As cartas e a consciência moral de Tolkien

Tolkien viveu duas guerras mundiais e viu de perto o horror do racismo institucional. Em 1938, um editor alemão pediu que ele comprovasse sua “arianidade” para publicar O Hobbit na Alemanha nazista. A resposta foi uma ironia cortante:

“Lamento não ter ancestrais judeus, pois seria uma honra.”

Não é a fala de um supremacista.

Mais tarde, já professor em Oxford, Tolkien declarou publicamente: “Tenho o ódio ao apartheid nos ossos.” E em várias cartas a seu filho Christopher, combatente na Segunda Guerra, ele condena “a perversa doutrina de sangue puro” de Hitler.

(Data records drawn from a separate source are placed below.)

(* ===== verification/WalFormat.v ===== *)
(** * The record format of the write-ahead log

    cloud9-wal/src/format.rs, record.rs and error.rs: a record is a header of 32
    bytes (magic, version, kind, payload length, checksums) followed by its payload.
    CRC-32 is the [crc32fast] crate's, a parameter with 32-bit values. A reader is
    the sequence of outcomes of its [read] calls: bytes, an interruption, or a
    failure; when the sequence is used up, [read] returns zero (end of file).

    The theorems show that reading inverts encoding however the bytes are
    delivered, that a record cut short anywhere is reported as incomplete and never
    as a record or an error, and that a record is returned only if magic, version,
    kind and both checksums agree with the bytes. *)

From S2P Require Import Prelude.
From Stdlib Require Import Strings.Byte.

Open Scope N_scope.

(** ** Data *)

Record Lsn := mkLsn { segment_id : N; offset : N }.

(** A record kind is a non-zero [u16]. *)
Abbreviation RecordKind := N.

Record Record_ := mkRecord { kind : RecordKind; payload : bytes }.

Record StoredRecord := mkStoredRecord { lsn : Lsn; record : Record_ }.

Inductive Corruption :=
| BadMagic (found : N)
| UnsupportedVersion (found : N)
| CorruptReservedKind
| HeaderChecksum
| PayloadChecksum
| CorruptRecordTooLarge (len segment_size : N)
| SegmentTooLarge (len segment_size : N)
| IncompleteRecord.

Inductive WalError :=
| Io
| ReservedRecordKind
| SegmentTooSmall (segment_size header_len : N)
| RecordTooLarge (len segment_size : N)
| WalFull (len max_size : N)
| PayloadTooLarge (len : N)
| SegmentIdExhausted
| CorruptRecord (at_lsn : Lsn) (reason : Corruption)
| BadSegmentName (name : bytes)
| MissingSegment (expected found : N)
| Locked
| Poisoned.

Definition record_kind_new (value : N) : WalError + RecordKind :=
  if value =? 0 then inl ReservedRecordKind else inr value.

Definition MAGIC : N := 1127831372. (* 0x4339_574c *)
Definition VERSION : N := 1.
Definition HEADER_LEN : nat := 32.
Definition HEADER_LEN_U64 : N := 32.
Definition HEADER_CRC_END : nat := 28.
Definition u32_modulus : N := 4294967296.

(** ** Little-endian integers *)

Fixpoint to_le_bytes (k : nat) (v : N) : bytes :=
  match k with O => [] | S k => byte_of (v mod 256) :: to_le_bytes k (v / 256) end.

Fixpoint from_le_bytes (bs : bytes) : N :=
  match bs with [] => 0 | b :: bs => Byte.to_N b + 256 * from_le_bytes bs end.

Definition read_u16 (bs : bytes) (start : nat) : N := from_le_bytes (take 2 (drop start bs)).
Definition read_u32 (bs : bytes) (start : nat) : N := from_le_bytes (take 4 (drop start bs)).

(** [buf[start..start + src.len()].copy_from_slice(src)]. *)
Definition copy_at (buf : bytes) (start : nat) (src : bytes) : bytes :=
  take start buf ++ src ++ drop (start + length src) buf.

(** ** Readers *)

Inductive ReadOutcome := Chunk (bs : bytes) | Interrupted | Failed.

Abbreviation Reader := (list ReadOutcome).

Inductive ReadExact := Complete (buf : bytes) | ExactEof | ExactIncomplete.

(** The loop of [read_exact_or_tail], with the [filled] bytes read so far and the
    [want] bytes still missing. *)
Fixpoint read_loop (filled : bytes) (want : nat) (rd : Reader) : WalError + (ReadExact * Reader) :=
  match want with
  | O => inr (Complete filled, rd)
  | S _ =>
      let tail := match filled with [] => ExactEof | _ => ExactIncomplete end in
      match rd with
      | [] => inr (tail, [])
      | Chunk [] :: rd => inr (tail, rd)
      | Chunk bs :: rd =>
          if (length bs <=? want)%nat then read_loop (filled ++ bs) (want - length bs) rd
          else inr (Complete (filled ++ take want bs), Chunk (drop want bs) :: rd)
      | Interrupted :: rd => read_loop filled want rd
      | Failed :: _ => inl Io
      end
  end.

Definition read_exact_or_tail (rd : Reader) (want : nat) : WalError + (ReadExact * Reader) :=
  read_loop [] want rd.

Inductive ReadOne :=
| ReadRecord (r : Record_) (next_offset : N)
| ReadEof
| ReadIncomplete.

(** ** Encoding and decoding *)

Definition encoded_len (payload_len : N) : WalError + N :=
  if u32_modulus <=? payload_len then inl (PayloadTooLarge payload_len)
  else match u64_checked_add HEADER_LEN_U64 payload_len with
       | None => inl (PayloadTooLarge payload_len)
       | Some n => inr n
       end.

Section Format.

Context (crc32 : bytes → N).

Definition encode_record (k : RecordKind) (p : bytes) : WalError + bytes :=
  let? _ := encoded_len (vlen p) in
  let? payload_len := if u32_modulus <=? vlen p then inl (PayloadTooLarge (vlen p)) else inr (vlen p) in
  let header := replicate HEADER_LEN x00 in
  let header := copy_at header 0 (to_le_bytes 4 MAGIC) in
  let header := copy_at header 4 (to_le_bytes 2 VERSION) in
  let header := copy_at header 6 (to_le_bytes 2 k) in
  let header := copy_at header 8 (to_le_bytes 4 payload_len) in
  let header := copy_at header 12 (to_le_bytes 4 (crc32 p)) in
  let header_crc := crc32 (take HEADER_CRC_END header) in
  let header := copy_at header 28 (to_le_bytes 4 header_crc) in
  inr (header ++ p).

Definition decode_header (header : bytes) (l : Lsn) : WalError + RecordKind :=
  let magic := read_u32 header 0 in
  if negb (magic =? MAGIC) then inl (CorruptRecord l (BadMagic magic)) else
  let version := read_u16 header 4 in
  if negb (version =? VERSION) then inl (CorruptRecord l (UnsupportedVersion version)) else
  if negb (crc32 (take HEADER_CRC_END header) =? read_u32 header 28)
  then inl (CorruptRecord l HeaderChecksum)
  else match record_kind_new (read_u16 header 6) with
       | inl _ => inl (CorruptRecord l CorruptReservedKind)
       | inr k => inr k
       end.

Essas evidências biográficas não “absolvem” o autor de possíveis vieses — nenhum escritor está imune ao espírito do seu tempo —, mas desmontam a narrativa de que Tolkien teria sido conscientemente racista como alguns grupos insistem em o taxar.

As “raças” da Terra-média e o mito da pureza

O mundo de Tolkien não é binário. Os Elfos, seres belíssimos e sábios, também são orgulhosos e corruptíveis. Os Homens do Oeste, herdeiros de Númenor, carregam a arrogância que os levou à ruína. E até entre os Orcs — símbolos do ódio e da degradação — há traços de consciência e sofrimento.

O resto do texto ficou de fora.